[Source records]
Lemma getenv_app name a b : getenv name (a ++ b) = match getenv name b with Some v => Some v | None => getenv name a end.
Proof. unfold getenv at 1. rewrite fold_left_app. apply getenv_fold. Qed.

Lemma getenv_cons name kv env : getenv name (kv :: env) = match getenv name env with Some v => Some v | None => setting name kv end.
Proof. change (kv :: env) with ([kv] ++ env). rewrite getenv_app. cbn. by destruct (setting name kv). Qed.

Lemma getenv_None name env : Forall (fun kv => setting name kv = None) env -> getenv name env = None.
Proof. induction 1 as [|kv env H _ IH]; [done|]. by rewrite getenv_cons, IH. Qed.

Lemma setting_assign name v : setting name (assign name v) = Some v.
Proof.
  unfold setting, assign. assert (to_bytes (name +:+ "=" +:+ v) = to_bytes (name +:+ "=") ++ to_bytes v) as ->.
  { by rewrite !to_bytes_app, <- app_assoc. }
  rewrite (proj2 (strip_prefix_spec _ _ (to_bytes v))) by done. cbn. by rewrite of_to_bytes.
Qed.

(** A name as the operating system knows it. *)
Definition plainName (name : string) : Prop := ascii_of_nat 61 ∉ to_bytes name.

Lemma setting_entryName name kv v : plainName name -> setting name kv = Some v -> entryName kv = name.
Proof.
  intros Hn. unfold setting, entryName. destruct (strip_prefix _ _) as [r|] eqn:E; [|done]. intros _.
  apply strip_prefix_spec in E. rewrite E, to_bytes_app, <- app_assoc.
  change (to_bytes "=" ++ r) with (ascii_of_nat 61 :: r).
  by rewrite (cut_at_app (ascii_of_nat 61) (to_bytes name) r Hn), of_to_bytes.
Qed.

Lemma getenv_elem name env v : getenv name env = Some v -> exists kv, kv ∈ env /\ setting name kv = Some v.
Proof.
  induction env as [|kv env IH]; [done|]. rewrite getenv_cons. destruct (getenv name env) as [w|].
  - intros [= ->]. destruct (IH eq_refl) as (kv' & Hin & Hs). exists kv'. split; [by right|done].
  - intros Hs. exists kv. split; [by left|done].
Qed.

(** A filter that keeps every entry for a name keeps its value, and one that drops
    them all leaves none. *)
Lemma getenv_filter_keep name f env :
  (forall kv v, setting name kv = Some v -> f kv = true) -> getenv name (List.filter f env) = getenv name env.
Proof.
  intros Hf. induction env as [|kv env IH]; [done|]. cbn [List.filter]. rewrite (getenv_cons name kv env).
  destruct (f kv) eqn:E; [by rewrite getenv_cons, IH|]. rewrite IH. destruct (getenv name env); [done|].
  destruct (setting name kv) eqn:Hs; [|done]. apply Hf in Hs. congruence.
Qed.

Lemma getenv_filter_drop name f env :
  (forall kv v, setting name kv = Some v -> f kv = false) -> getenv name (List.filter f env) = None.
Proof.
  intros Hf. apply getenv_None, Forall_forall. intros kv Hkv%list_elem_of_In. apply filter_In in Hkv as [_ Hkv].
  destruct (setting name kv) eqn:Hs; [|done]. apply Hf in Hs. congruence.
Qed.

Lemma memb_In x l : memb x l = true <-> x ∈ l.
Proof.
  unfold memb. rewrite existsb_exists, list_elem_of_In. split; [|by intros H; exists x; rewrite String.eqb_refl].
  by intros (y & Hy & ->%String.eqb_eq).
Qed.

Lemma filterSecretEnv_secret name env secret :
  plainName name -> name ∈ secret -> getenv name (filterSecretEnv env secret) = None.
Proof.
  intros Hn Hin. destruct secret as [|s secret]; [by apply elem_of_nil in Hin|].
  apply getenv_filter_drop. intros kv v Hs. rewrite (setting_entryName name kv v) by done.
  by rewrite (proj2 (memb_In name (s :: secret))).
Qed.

**ACTIVITY**.
Your job here is to copy the entries above exactly.

**EXPECTED ANSWER**.
Lemma getenv_app name a b : getenv name (a ++ b) = match getenv name b with Some v => Some v | None => getenv name a end.
Proof. unfold getenv at 1. rewrite fold_left_app. apply getenv_fold. Qed.

Lemma getenv_cons name kv env : getenv name (kv :: env) = match getenv name env with Some v => Some v | None => setting name kv end.
Proof. change (kv :: env) with ([kv] ++ env). rewrite getenv_app. cbn. by destruct (setting name kv). Qed.

Lemma getenv_None name env : Forall (fun kv => setting name kv = None) env -> getenv name env = None.
Proof. induction 1 as [|kv env H _ IH]; [done|]. by rewrite getenv_cons, IH. Qed.

Lemma setting_assign name v : setting name (assign name v) = Some v.
Proof.
  unfold setting, assign. assert (to_bytes (name +:+ "=" +:+ v) = to_bytes (name +:+ "=") ++ to_bytes v) as ->.
  { by rewrite !to_bytes_app, <- app_assoc. }
  rewrite (proj2 (strip_prefix_spec _ _ (to_bytes v))) by done. cbn. by rewrite of_to_bytes.
Qed.

(** A name as the operating system knows it. *)
Definition plainName (name : string) : Prop := ascii_of_nat 61 ∉ to_bytes name.

Lemma setting_entryName name kv v : plainName name -> setting name kv = Some v -> entryName kv = name.
Proof.
  intros Hn. unfold setting, entryName. destruct (strip_prefix _ _) as [r|] eqn:E; [|done]. intros _.
  apply strip_prefix_spec in E. rewrite E, to_bytes_app, <- app_assoc.
  change (to_bytes "=" ++ r) with (ascii_of_nat 61 :: r).
  by rewrite (cut_at_app (ascii_of_nat 61) (to_bytes name) r Hn), of_to_bytes.
Qed.

Lemma getenv_elem name env v : getenv name env = Some v -> exists kv, kv ∈ env /\ setting name kv = Some v.
Proof.
  induction env as [|kv env IH]; [done|]. rewrite getenv_cons. destruct (getenv name env) as [w|].
  - intros [= ->]. destruct (IH eq_refl) as (kv' & Hin & Hs). exists kv'. split; [by right|done].
  - intros Hs. exists kv. split; [by left|done].
Qed.

(** A filter that keeps every entry for a name keeps its value, and one that drops
    them all leaves none. *)
Lemma getenv_filter_keep name f env :
  (forall kv v, setting name kv = Some v -> f kv = true) -> getenv name (List.filter f env) = getenv name env.
Proof.
  intros Hf. induction env as [|kv env IH]; [done|]. cbn [List.filter]. rewrite (getenv_cons name kv env).
  destruct (f kv) eqn:E; [by rewrite getenv_cons, IH|]. rewrite IH. destruct (getenv name env); [done|].
  destruct (setting name kv) eqn:Hs; [|done]. apply Hf in Hs. congruence.
Qed.

Lemma getenv_filter_drop name f env :
  (forall kv v, setting name kv = Some v -> f kv = false) -> getenv name (List.filter f env) = None.
Proof.
  intros Hf. apply getenv_None, Forall_forall. intros kv Hkv%list_elem_of_In. apply filter_In in Hkv as [_ Hkv].
  destruct (setting name kv) eqn:Hs; [|done]. apply Hf in Hs. congruence.
Qed.

Lemma memb_In x l : memb x l = true <-> x ∈ l.
Proof.
  unfold memb. rewrite existsb_exists, list_elem_of_In. split; [|by intros H; exists x; rewrite String.eqb_refl].
  by intros (y & Hy & ->%String.eqb_eq).
Qed.

Lemma filterSecretEnv_secret name env secret :
  plainName name -> name ∈ secret -> getenv name (filterSecretEnv env secret) = None.
Proof.
  intros Hn Hin. destruct secret as [|s secret]; [by apply elem_of_nil in Hin|].
  apply getenv_filter_drop. intros kv v Hs. rewrite (setting_entryName name kv v) by done.
  by rewrite (proj2 (memb_In name (s :: secret))).
Qed.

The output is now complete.